((
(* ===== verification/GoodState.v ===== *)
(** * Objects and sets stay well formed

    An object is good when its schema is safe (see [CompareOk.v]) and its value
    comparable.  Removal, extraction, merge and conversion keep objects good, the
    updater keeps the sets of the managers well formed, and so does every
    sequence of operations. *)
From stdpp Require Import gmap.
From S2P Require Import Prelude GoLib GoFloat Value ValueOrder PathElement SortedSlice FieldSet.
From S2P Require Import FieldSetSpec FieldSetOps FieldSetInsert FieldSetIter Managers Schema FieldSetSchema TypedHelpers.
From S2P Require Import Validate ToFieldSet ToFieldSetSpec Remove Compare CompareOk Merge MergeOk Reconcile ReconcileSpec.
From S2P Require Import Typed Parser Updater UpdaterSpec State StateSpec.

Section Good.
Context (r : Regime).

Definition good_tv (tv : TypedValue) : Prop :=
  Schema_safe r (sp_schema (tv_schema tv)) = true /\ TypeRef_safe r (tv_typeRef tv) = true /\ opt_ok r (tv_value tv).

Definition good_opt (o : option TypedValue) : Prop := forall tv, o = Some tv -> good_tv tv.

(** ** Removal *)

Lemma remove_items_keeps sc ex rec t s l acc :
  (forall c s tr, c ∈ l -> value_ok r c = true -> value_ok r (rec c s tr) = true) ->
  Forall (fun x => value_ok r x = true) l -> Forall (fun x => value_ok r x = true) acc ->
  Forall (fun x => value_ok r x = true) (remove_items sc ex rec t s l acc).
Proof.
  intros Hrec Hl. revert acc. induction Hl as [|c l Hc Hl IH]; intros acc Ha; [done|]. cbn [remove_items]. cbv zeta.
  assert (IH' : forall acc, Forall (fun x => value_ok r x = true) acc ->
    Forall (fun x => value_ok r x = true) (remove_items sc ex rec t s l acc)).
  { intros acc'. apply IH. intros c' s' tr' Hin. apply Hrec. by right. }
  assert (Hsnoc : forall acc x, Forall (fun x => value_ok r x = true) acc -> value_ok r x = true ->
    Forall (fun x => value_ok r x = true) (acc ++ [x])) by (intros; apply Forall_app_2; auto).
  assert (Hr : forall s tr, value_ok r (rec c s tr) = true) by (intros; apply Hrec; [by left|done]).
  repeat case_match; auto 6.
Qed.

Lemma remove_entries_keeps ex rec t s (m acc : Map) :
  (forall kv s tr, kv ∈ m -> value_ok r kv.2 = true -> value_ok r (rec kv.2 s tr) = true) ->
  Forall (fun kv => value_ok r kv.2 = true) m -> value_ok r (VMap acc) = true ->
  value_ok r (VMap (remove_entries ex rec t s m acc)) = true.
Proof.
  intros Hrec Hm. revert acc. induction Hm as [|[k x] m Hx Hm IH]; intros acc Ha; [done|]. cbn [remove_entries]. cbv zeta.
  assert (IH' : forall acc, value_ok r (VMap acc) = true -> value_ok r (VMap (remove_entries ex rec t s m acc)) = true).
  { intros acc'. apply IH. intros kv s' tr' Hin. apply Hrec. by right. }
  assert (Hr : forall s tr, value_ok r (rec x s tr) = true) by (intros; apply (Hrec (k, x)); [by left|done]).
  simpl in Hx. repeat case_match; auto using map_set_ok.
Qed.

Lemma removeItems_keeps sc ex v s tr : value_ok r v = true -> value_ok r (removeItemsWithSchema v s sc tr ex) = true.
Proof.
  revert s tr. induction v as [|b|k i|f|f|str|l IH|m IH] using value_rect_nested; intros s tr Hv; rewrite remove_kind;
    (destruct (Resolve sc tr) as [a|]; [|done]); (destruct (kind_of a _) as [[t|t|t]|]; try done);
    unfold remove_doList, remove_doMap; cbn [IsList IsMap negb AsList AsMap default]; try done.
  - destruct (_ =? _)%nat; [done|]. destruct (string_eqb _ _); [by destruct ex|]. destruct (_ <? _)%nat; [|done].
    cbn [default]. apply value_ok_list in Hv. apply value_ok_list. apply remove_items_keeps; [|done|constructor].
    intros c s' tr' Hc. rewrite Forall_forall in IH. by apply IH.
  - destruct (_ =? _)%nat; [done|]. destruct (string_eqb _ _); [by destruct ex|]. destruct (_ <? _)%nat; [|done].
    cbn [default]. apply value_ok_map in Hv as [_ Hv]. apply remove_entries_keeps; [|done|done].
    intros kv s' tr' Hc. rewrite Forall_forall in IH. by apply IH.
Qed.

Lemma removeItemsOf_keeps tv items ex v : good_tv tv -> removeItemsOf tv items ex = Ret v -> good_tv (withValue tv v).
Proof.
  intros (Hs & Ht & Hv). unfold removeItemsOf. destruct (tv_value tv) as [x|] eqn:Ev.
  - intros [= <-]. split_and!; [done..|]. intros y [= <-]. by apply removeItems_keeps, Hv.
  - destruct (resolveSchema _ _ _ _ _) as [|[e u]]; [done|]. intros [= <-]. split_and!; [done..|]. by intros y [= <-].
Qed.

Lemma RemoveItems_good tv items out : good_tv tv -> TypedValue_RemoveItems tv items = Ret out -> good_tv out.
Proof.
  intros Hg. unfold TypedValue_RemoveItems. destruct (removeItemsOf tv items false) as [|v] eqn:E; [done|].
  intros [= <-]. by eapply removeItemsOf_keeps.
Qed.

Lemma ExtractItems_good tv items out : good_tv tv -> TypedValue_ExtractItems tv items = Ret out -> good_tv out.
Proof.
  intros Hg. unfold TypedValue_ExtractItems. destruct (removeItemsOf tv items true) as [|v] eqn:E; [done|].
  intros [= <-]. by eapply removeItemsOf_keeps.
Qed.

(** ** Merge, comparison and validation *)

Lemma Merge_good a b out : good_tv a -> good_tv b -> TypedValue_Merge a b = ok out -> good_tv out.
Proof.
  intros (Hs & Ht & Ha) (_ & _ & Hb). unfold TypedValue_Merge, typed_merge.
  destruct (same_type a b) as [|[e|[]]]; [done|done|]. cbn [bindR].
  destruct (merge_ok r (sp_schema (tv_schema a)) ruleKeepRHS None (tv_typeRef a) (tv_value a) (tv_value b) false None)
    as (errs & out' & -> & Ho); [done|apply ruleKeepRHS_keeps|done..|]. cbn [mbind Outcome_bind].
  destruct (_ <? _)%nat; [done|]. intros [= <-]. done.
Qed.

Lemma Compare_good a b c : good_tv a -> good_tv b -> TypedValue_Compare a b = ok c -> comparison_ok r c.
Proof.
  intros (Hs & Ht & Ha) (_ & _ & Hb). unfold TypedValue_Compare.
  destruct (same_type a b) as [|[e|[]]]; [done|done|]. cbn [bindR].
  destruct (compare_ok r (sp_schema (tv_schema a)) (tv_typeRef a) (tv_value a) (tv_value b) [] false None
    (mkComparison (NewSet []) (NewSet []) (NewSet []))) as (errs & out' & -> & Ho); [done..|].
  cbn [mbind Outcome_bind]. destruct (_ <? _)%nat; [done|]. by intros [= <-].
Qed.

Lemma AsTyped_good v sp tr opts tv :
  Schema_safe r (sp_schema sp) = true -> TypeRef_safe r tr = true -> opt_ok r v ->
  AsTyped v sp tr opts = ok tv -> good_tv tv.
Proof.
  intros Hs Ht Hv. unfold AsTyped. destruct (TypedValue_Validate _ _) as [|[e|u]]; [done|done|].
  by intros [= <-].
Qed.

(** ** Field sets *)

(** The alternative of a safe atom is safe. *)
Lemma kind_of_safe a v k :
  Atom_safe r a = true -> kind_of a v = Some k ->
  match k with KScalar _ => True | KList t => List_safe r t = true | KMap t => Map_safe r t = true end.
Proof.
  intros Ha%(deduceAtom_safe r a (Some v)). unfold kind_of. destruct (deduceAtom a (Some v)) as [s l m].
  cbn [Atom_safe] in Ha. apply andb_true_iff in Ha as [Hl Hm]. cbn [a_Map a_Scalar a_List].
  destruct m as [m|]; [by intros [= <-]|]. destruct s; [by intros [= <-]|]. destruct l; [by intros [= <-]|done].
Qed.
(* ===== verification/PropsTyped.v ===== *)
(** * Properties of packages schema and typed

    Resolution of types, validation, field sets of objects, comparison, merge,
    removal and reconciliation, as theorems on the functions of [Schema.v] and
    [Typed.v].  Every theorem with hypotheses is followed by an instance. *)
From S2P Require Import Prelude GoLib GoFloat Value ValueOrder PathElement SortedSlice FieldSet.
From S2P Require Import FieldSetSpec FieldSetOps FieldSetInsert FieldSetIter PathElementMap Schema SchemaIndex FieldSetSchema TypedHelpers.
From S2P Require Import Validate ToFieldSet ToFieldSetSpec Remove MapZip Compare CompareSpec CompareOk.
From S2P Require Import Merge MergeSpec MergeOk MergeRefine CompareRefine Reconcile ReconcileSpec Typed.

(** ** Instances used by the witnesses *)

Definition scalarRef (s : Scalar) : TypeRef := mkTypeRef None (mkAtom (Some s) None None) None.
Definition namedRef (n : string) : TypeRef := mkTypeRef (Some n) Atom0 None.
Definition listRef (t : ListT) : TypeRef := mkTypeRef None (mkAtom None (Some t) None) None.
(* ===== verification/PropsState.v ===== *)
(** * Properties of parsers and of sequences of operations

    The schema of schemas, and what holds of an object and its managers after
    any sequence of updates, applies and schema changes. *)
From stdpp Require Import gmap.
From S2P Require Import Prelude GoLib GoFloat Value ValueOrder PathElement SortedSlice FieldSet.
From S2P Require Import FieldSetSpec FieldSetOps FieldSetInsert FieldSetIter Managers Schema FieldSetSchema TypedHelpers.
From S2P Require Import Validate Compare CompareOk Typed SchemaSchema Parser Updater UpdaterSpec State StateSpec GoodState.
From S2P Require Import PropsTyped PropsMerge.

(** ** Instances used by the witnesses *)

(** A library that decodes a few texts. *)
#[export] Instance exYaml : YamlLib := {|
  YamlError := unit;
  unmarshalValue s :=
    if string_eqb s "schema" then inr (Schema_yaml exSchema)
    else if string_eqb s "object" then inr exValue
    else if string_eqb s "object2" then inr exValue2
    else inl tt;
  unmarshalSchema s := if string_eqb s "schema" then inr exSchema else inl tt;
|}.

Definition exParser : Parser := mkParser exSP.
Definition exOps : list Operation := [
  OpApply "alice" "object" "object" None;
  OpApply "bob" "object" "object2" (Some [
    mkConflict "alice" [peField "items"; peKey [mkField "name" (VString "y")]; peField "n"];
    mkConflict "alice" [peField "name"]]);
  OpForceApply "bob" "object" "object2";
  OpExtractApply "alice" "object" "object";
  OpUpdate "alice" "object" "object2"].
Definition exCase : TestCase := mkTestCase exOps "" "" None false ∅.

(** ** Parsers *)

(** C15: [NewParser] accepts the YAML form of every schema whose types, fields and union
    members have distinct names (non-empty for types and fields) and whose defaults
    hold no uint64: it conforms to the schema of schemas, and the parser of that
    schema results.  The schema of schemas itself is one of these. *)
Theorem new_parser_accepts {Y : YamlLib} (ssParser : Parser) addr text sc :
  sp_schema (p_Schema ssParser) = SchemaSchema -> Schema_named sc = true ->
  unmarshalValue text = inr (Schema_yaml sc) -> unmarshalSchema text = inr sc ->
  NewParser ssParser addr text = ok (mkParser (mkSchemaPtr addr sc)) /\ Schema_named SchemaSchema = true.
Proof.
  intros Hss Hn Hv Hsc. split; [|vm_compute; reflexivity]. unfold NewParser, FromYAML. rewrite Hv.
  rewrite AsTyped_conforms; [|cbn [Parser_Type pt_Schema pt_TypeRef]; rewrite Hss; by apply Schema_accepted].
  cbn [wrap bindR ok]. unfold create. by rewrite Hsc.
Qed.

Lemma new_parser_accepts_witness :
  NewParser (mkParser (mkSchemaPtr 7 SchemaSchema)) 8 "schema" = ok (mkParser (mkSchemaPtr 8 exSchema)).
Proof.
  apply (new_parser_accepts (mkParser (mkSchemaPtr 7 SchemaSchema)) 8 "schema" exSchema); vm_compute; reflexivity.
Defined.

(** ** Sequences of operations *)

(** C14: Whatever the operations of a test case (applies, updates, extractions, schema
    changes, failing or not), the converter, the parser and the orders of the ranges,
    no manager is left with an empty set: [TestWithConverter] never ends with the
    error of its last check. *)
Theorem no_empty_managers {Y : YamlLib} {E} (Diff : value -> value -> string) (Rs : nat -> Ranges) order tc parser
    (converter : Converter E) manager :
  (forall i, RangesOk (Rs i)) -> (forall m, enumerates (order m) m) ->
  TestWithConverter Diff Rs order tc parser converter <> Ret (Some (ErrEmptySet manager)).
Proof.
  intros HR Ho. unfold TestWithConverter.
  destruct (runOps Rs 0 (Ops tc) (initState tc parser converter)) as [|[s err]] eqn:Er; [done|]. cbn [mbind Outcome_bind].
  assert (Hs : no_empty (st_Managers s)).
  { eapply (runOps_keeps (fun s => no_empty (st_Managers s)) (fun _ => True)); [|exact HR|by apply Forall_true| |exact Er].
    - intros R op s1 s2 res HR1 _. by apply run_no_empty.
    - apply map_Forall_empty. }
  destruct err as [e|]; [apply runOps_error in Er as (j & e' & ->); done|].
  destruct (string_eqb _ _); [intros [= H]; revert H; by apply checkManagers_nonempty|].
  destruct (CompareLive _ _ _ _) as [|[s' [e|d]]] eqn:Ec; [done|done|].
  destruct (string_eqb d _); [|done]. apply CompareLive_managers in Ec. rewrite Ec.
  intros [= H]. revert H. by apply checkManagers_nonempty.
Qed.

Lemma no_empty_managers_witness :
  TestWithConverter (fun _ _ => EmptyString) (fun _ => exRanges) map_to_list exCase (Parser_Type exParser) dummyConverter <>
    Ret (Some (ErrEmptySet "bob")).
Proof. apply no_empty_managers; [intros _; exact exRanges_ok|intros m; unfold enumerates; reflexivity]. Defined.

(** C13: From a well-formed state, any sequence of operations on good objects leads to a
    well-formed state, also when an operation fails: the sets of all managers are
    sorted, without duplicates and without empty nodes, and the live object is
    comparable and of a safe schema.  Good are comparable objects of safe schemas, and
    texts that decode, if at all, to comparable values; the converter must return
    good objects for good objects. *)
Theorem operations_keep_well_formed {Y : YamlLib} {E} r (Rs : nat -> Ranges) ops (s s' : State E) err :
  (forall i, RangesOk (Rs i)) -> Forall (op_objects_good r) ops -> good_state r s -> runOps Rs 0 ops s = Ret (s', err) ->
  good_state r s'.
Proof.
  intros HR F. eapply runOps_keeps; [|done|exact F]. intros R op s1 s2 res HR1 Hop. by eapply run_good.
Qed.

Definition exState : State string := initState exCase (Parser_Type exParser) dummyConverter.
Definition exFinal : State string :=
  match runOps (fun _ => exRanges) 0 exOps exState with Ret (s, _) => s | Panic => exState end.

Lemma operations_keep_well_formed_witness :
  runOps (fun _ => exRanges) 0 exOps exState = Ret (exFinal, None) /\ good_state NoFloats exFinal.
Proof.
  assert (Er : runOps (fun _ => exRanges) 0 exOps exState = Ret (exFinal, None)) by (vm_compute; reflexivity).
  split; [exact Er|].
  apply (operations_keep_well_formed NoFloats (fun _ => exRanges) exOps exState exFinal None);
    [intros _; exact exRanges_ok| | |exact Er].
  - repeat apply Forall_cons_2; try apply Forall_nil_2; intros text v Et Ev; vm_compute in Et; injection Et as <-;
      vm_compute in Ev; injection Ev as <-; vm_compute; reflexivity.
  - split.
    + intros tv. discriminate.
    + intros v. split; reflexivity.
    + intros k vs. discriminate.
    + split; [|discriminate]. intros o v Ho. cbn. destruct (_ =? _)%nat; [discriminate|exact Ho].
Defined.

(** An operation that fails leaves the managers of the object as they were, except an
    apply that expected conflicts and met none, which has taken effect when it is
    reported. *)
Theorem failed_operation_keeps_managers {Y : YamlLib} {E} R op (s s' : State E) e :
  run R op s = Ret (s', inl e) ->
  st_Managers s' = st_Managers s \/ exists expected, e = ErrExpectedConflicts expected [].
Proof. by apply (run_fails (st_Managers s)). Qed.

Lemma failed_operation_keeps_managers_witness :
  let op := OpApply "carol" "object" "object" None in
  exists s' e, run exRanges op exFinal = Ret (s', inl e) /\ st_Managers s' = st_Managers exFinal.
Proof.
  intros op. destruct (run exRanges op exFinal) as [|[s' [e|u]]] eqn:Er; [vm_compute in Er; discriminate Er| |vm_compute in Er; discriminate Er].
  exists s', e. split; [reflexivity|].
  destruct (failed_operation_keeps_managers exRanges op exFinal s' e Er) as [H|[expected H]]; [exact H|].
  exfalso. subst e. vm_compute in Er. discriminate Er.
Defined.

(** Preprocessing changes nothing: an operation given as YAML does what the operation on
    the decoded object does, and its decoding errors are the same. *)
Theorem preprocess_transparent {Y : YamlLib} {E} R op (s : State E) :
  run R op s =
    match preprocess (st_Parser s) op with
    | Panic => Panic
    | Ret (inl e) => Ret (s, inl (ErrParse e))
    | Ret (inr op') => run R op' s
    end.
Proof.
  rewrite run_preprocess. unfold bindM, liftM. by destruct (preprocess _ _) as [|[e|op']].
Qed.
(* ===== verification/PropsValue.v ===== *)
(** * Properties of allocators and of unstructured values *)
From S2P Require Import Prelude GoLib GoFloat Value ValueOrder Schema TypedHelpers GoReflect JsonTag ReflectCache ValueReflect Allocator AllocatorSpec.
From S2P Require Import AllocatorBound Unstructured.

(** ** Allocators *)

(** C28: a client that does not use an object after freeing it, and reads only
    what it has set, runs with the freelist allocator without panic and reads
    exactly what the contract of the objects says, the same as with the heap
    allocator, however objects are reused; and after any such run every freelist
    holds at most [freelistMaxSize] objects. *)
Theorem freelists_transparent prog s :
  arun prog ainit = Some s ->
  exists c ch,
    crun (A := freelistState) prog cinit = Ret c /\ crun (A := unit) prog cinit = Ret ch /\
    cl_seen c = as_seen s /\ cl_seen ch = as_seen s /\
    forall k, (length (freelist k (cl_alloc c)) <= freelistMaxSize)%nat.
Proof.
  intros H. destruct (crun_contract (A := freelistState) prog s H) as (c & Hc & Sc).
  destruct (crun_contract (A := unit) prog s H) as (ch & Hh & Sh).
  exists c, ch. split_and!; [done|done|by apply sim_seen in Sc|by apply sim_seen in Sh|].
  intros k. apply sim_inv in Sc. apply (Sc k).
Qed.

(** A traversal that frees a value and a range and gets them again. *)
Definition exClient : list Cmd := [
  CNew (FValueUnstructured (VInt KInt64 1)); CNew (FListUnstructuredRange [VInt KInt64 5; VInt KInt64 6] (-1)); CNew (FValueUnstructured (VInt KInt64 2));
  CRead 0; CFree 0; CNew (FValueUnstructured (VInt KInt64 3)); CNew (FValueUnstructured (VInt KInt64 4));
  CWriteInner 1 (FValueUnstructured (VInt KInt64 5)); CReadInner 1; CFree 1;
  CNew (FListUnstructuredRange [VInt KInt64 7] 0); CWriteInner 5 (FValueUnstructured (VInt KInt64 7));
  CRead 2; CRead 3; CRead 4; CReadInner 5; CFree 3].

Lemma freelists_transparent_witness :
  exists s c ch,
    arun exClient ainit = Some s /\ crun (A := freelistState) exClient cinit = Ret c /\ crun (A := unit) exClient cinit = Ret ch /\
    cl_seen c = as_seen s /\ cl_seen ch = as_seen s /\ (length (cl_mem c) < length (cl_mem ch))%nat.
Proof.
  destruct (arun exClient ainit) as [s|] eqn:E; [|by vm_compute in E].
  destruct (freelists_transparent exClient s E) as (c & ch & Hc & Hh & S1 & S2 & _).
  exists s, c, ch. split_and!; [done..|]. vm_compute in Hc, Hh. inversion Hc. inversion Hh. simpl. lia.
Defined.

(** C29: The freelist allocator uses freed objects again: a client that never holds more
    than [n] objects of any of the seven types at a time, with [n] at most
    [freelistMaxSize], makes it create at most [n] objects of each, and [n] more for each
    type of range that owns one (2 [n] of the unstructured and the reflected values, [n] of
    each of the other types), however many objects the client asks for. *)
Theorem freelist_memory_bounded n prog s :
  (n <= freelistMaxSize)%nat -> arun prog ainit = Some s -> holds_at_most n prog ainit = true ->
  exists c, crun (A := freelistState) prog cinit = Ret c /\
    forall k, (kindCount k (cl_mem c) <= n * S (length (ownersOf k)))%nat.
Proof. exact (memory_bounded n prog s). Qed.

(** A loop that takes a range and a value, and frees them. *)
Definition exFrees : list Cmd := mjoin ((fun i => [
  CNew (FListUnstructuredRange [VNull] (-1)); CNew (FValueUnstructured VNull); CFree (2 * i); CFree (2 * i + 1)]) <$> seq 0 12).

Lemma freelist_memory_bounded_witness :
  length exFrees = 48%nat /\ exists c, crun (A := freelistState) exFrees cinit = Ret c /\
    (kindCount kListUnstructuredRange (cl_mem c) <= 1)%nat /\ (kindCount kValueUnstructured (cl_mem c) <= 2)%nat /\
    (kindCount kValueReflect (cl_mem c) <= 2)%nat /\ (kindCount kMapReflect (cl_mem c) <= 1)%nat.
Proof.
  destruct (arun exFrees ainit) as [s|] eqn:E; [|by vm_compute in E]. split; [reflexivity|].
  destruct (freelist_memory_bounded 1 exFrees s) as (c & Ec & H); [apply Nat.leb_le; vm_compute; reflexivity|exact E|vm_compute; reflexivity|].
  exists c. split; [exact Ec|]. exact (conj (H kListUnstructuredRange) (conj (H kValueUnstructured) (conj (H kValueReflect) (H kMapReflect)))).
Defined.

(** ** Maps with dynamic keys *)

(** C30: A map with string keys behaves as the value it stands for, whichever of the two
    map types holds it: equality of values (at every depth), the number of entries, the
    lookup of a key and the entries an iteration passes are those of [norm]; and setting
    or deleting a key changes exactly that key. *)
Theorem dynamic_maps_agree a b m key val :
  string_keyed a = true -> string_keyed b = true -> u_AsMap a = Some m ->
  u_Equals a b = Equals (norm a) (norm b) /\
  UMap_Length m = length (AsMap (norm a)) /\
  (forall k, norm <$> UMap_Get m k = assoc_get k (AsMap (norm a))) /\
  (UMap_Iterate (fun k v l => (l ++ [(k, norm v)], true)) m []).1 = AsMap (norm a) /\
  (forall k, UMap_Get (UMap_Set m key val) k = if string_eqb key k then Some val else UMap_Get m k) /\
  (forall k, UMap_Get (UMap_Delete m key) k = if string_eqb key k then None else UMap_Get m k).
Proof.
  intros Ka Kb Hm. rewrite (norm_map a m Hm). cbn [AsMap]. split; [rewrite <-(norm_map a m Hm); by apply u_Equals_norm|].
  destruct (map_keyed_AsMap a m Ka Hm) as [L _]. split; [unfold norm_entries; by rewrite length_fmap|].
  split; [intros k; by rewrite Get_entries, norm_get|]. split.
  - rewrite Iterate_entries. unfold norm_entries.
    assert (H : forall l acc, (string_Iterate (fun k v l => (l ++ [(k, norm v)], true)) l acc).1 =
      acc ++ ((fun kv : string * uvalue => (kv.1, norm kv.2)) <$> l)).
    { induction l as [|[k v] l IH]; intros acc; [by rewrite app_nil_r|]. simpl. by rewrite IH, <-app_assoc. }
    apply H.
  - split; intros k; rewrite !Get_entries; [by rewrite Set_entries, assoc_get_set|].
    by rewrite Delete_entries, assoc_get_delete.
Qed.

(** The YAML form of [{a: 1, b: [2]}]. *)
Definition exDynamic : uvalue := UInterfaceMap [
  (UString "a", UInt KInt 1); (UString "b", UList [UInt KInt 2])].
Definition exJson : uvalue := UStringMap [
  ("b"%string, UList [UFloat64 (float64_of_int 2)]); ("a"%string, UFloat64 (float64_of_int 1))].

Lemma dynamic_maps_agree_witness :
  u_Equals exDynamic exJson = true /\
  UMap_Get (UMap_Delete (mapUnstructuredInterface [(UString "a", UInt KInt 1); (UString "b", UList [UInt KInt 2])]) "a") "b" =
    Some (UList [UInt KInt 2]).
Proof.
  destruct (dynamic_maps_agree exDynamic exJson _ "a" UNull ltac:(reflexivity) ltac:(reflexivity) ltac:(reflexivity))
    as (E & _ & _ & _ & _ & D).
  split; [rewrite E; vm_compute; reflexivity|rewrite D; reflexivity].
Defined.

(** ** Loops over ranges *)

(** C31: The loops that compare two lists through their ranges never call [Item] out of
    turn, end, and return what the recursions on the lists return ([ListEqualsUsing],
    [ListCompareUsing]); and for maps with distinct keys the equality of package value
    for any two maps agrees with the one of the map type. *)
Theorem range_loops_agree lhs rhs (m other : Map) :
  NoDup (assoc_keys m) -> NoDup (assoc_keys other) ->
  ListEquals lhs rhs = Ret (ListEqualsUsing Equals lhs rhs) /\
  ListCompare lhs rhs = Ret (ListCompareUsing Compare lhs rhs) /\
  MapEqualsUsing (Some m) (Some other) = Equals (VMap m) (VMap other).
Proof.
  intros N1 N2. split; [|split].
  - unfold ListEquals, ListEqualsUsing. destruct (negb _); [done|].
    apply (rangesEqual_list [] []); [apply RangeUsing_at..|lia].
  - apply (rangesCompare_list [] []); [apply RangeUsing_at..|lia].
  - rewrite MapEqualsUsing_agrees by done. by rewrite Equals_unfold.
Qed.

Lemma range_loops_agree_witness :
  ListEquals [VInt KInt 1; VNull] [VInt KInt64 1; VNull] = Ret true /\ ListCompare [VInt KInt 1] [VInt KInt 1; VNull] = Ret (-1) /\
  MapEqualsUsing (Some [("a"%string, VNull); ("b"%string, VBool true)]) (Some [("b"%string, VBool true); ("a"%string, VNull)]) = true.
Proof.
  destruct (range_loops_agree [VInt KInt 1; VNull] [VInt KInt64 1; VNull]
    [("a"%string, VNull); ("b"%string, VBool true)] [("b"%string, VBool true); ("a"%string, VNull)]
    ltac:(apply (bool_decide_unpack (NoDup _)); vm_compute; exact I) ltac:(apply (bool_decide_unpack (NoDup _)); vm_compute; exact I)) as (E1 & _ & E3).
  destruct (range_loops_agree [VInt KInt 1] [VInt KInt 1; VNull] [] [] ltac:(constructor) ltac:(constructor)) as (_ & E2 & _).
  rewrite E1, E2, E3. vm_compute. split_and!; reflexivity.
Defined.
))
**To do:** Leave out every line above except those from the line with "acc ++ ((fun" up to and including the line with "(** The YAML", and copy those exactly.

**Written answer:**
      acc ++ ((fun kv : string * uvalue => (kv.1, norm kv.2)) <$> l)).
    { induction l as [|[k v] l IH]; intros acc; [by rewrite app_nil_r|]. simpl. by rewrite IH, <-app_assoc. }
    apply H.
  - split; intros k; rewrite !Get_entries; [by rewrite Set_entries, assoc_get_set|].
    by rewrite Delete_entries, assoc_get_delete.
Qed.

(** The YAML form of [{a: 1, b: [2]}]. *)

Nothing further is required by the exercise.